(Exercise objective) Report the number of lines in the data below where the string "Waitpid" shows up, and only that number.

[Dataset records]
>>>>
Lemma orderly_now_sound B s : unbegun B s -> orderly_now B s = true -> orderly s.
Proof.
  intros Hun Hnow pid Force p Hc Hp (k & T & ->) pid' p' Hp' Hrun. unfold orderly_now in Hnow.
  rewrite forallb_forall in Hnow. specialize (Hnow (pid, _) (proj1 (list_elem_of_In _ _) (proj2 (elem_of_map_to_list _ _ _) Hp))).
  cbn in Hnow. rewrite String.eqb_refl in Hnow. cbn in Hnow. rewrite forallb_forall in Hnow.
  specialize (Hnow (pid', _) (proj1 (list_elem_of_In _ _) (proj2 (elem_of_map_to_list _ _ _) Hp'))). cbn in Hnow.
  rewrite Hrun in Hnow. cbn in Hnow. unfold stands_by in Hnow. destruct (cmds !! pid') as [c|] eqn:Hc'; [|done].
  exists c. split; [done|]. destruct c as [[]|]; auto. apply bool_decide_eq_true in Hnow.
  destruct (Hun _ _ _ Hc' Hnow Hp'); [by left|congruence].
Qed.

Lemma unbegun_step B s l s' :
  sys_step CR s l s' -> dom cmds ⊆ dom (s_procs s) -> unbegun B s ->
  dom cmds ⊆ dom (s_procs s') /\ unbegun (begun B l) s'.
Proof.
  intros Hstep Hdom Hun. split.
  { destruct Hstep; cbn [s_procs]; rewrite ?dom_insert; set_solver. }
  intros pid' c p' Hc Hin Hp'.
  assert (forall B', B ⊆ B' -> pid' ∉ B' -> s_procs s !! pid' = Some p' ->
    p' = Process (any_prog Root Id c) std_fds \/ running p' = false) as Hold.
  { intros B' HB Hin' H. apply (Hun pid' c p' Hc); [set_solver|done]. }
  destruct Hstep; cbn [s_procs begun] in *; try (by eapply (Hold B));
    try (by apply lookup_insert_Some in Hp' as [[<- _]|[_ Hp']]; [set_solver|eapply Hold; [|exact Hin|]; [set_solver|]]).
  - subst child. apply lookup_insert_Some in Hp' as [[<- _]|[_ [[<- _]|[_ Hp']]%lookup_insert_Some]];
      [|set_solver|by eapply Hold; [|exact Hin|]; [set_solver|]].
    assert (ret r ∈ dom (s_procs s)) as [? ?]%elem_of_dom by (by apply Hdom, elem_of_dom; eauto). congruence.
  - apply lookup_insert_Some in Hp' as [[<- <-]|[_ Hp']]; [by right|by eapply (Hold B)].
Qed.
<<<<
>>>>
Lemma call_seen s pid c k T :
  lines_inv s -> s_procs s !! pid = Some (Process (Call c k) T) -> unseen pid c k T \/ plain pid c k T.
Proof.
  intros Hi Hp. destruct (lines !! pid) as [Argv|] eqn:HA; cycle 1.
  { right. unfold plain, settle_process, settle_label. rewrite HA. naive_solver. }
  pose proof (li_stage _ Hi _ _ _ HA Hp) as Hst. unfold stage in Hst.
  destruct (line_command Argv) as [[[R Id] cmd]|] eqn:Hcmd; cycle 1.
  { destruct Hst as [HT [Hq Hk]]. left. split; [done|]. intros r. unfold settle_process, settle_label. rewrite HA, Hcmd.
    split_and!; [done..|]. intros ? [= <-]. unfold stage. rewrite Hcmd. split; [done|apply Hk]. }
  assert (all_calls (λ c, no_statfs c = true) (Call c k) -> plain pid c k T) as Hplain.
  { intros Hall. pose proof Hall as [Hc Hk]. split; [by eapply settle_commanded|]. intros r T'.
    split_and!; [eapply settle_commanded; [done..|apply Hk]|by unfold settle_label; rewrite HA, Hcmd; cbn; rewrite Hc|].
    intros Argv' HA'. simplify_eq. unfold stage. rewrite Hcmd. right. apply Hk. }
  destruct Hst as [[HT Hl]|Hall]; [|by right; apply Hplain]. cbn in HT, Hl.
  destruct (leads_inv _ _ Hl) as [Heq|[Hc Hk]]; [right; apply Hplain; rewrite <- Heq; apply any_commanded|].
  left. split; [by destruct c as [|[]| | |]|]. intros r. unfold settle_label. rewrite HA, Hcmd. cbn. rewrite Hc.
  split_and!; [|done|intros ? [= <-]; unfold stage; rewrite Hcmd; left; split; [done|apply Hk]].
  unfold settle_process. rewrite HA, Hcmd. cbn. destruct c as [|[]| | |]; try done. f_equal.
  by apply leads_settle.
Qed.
<<<<
>>>>
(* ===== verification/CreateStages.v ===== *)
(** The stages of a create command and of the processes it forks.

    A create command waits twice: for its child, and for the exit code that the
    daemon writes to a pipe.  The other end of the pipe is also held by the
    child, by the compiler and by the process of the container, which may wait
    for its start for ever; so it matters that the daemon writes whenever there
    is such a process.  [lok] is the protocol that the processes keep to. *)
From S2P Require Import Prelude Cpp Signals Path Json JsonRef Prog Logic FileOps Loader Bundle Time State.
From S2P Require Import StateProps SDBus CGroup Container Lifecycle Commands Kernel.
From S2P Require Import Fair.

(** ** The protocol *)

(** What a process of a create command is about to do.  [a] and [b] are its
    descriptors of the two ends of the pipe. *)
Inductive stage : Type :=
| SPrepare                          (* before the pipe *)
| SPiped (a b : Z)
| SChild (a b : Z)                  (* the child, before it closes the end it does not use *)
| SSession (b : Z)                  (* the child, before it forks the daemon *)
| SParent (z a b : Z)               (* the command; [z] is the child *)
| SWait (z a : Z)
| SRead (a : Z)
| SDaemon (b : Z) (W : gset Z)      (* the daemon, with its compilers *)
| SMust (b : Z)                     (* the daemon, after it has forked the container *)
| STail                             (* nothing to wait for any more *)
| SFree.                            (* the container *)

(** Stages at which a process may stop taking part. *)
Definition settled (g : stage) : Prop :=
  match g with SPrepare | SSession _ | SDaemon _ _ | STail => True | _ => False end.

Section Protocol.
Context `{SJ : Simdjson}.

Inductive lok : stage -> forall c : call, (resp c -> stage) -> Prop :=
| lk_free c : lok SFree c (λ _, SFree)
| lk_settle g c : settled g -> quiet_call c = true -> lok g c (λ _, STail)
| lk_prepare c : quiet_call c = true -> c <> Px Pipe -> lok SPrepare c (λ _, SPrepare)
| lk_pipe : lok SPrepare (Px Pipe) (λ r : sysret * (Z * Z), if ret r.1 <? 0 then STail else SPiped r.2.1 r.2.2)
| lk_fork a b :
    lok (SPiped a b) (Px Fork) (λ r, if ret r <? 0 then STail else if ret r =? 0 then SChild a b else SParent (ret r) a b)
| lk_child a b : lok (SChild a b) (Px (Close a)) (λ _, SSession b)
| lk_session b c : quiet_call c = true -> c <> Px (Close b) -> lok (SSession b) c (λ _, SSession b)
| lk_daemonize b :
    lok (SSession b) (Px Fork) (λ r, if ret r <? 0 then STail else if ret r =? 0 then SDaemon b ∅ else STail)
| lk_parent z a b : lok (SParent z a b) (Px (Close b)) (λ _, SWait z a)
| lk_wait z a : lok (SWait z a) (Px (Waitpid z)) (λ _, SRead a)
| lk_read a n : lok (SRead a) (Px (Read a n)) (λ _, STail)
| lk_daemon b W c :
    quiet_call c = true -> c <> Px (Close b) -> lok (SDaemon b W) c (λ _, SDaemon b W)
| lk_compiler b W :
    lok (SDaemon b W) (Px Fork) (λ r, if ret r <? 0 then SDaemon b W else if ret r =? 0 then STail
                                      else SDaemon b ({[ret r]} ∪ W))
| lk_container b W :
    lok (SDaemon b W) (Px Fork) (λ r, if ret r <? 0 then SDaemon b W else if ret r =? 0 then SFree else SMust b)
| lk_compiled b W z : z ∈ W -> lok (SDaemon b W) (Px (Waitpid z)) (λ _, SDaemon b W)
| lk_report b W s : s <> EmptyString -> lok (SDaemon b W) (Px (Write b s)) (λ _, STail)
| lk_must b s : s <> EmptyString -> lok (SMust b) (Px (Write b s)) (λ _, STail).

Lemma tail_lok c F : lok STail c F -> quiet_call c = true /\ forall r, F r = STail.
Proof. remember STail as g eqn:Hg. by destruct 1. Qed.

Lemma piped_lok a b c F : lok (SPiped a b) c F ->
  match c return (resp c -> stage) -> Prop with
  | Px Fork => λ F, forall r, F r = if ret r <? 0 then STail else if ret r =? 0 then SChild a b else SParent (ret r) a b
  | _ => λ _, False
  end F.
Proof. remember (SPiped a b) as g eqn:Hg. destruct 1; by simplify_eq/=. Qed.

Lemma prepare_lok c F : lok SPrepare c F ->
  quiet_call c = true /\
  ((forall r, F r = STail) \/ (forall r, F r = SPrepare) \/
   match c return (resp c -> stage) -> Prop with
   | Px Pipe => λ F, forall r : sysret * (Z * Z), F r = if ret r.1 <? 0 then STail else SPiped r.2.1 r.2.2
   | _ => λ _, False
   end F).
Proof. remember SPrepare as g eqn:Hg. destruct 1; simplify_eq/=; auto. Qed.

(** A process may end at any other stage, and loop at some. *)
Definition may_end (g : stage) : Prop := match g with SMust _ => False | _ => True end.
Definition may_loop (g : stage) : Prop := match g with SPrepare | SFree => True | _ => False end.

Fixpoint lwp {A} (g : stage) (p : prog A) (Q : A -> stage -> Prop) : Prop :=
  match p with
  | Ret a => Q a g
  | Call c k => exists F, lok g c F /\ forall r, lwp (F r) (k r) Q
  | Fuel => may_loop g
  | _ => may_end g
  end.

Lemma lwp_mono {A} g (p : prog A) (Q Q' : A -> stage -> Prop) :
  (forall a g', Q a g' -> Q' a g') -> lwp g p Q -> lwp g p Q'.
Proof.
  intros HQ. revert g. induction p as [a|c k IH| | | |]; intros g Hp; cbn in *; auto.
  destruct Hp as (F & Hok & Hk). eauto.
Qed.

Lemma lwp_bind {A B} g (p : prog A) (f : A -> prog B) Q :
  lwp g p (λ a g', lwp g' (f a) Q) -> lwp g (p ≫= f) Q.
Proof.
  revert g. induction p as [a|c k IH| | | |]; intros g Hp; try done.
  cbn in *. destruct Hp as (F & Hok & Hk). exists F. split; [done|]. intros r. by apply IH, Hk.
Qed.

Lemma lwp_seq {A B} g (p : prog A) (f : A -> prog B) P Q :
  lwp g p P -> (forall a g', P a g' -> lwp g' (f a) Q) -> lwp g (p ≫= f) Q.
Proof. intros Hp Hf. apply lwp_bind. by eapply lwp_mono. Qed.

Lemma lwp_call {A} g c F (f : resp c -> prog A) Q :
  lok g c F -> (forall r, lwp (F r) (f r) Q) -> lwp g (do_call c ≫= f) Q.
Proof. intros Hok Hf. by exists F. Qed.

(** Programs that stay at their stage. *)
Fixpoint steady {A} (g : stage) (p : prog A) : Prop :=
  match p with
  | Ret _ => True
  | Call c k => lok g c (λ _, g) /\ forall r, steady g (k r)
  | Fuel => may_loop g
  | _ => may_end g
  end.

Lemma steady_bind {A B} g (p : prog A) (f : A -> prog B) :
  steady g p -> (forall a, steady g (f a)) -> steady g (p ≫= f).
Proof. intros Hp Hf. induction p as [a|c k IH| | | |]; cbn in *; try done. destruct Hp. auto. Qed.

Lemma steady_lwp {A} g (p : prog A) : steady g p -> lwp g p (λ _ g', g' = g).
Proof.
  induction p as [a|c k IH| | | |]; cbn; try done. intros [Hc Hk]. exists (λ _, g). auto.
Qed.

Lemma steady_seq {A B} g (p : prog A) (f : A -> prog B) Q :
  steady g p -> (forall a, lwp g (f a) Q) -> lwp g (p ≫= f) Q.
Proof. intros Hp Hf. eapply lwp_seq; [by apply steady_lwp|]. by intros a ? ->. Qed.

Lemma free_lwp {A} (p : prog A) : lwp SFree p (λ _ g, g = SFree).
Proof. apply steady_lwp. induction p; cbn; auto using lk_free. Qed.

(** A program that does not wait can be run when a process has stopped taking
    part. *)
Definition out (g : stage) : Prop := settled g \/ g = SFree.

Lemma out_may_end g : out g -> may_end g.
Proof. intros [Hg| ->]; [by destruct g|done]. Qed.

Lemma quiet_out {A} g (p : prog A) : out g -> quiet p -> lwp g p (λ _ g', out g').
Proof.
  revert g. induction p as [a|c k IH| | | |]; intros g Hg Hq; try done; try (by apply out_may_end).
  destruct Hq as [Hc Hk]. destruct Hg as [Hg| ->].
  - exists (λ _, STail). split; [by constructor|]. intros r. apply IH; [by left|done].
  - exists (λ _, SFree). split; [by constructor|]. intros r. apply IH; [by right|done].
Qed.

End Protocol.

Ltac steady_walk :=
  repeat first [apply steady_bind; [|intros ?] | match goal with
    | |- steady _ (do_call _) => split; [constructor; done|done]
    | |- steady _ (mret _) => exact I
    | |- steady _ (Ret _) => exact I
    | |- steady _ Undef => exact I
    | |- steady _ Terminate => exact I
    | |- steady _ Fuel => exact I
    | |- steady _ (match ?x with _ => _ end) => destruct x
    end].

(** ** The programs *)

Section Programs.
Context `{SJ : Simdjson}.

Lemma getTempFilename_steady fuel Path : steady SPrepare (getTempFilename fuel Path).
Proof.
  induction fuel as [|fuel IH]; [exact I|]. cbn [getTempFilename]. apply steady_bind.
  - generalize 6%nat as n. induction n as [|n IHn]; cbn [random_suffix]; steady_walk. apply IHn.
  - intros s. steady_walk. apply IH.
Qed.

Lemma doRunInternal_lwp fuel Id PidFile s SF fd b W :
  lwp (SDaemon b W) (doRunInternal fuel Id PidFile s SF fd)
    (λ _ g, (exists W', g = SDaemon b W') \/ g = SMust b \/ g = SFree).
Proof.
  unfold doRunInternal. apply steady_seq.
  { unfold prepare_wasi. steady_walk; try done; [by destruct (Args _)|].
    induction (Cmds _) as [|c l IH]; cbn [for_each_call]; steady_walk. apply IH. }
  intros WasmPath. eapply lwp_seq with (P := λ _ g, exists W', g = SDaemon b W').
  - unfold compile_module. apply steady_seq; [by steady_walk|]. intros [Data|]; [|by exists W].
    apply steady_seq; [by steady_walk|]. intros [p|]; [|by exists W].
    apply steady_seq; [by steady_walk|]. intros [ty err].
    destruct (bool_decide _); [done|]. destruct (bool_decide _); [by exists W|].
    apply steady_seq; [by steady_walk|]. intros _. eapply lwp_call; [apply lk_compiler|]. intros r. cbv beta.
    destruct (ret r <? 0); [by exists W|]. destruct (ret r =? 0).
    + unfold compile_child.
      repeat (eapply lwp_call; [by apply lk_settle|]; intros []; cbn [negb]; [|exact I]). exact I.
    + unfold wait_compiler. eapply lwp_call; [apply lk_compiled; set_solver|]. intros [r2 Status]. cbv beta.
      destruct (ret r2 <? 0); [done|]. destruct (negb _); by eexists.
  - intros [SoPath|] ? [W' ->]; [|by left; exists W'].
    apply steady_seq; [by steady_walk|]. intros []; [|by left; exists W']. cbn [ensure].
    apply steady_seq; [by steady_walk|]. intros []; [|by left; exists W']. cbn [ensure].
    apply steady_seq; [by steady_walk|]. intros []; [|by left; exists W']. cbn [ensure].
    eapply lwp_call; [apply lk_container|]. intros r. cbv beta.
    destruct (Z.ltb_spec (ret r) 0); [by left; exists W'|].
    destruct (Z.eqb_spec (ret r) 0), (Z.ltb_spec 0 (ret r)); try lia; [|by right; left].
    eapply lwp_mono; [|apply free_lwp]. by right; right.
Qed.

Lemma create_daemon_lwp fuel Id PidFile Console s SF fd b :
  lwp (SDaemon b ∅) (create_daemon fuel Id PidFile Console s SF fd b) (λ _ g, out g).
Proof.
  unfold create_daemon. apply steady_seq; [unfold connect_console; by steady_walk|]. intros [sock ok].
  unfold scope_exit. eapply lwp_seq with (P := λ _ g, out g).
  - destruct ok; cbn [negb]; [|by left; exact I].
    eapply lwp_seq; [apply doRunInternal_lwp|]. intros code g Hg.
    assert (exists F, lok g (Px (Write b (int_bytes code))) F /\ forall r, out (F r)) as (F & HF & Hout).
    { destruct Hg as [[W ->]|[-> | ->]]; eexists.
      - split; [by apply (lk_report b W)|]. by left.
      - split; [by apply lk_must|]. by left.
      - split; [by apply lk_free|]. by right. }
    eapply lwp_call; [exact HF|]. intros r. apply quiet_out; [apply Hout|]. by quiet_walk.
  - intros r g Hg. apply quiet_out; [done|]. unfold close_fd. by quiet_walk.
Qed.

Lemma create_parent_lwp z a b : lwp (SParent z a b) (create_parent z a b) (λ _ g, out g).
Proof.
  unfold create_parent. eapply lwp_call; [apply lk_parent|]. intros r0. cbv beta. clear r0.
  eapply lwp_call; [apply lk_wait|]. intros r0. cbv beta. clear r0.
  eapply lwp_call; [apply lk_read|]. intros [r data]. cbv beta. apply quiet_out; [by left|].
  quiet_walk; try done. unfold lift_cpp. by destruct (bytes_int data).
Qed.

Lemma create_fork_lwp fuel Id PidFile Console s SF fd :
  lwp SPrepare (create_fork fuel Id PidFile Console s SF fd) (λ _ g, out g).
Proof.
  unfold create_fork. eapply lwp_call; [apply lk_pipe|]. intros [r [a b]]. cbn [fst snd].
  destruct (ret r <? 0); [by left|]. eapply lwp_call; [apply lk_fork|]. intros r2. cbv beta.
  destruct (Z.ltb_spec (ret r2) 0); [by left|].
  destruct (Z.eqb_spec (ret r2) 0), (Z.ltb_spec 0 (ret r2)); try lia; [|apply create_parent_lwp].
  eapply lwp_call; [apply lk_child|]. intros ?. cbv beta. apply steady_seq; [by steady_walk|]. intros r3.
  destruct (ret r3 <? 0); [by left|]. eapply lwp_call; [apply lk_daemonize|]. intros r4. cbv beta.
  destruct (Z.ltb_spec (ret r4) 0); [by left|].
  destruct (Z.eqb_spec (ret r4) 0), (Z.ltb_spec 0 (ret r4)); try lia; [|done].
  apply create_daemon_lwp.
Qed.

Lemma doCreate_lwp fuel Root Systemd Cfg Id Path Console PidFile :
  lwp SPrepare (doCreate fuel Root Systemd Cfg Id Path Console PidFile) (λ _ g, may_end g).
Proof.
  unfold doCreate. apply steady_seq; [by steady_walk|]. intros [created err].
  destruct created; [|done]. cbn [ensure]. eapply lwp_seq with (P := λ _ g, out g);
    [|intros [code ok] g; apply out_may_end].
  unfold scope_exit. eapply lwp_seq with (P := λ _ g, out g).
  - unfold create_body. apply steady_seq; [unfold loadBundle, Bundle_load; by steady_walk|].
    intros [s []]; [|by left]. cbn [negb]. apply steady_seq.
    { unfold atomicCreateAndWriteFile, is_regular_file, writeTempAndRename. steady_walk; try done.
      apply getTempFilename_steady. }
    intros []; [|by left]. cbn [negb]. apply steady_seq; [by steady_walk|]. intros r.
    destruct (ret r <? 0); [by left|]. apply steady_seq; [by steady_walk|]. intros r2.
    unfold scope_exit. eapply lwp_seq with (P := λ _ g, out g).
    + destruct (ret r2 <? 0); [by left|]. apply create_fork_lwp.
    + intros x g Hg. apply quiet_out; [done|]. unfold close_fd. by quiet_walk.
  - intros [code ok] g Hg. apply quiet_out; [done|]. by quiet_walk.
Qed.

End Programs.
<<<<
(Output for this exercise) 2